# What you need to do
After locating the line that contains "(** A centroid: latitude" in the listing below, write out that line and every following line exactly, with no other output.

# Data for analysis

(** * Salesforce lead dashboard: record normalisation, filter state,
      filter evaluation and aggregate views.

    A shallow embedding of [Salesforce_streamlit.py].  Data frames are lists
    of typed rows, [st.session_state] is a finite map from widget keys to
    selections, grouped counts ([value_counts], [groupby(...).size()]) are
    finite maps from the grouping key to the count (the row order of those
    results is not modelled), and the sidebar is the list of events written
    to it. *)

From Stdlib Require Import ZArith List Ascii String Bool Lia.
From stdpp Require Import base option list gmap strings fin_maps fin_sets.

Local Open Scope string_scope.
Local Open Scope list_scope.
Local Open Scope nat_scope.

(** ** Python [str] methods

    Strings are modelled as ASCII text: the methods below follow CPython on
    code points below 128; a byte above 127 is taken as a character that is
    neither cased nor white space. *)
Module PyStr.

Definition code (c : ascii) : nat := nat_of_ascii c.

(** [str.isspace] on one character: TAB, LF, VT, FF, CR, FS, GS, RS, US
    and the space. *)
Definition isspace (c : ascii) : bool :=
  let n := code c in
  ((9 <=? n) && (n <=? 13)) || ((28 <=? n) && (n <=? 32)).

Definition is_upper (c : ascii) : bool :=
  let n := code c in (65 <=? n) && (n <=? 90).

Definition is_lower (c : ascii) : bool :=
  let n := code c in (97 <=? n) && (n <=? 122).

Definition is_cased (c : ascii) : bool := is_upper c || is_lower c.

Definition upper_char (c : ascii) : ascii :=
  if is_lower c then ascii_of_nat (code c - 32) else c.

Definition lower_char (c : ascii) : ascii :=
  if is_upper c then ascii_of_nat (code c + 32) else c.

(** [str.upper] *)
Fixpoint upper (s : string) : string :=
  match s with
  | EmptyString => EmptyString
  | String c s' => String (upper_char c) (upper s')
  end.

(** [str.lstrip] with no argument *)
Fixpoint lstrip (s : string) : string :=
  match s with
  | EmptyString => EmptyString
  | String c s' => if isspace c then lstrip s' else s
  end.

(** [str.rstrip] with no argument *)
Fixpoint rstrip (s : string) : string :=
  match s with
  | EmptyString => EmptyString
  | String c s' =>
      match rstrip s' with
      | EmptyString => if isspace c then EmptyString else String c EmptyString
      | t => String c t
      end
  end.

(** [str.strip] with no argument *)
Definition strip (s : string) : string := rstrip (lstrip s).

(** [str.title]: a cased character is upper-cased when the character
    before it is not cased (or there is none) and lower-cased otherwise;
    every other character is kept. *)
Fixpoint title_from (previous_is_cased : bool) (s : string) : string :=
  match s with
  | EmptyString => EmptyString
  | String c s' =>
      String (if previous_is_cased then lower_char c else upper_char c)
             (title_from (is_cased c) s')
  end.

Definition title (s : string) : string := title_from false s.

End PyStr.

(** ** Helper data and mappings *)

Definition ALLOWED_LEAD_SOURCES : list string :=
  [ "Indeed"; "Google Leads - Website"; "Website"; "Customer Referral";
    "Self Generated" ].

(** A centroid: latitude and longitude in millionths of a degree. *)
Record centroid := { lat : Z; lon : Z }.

# Task answer
(** A centroid: latitude and longitude in millionths of a degree. *)
Record centroid := { lat : Z; lon : Z }.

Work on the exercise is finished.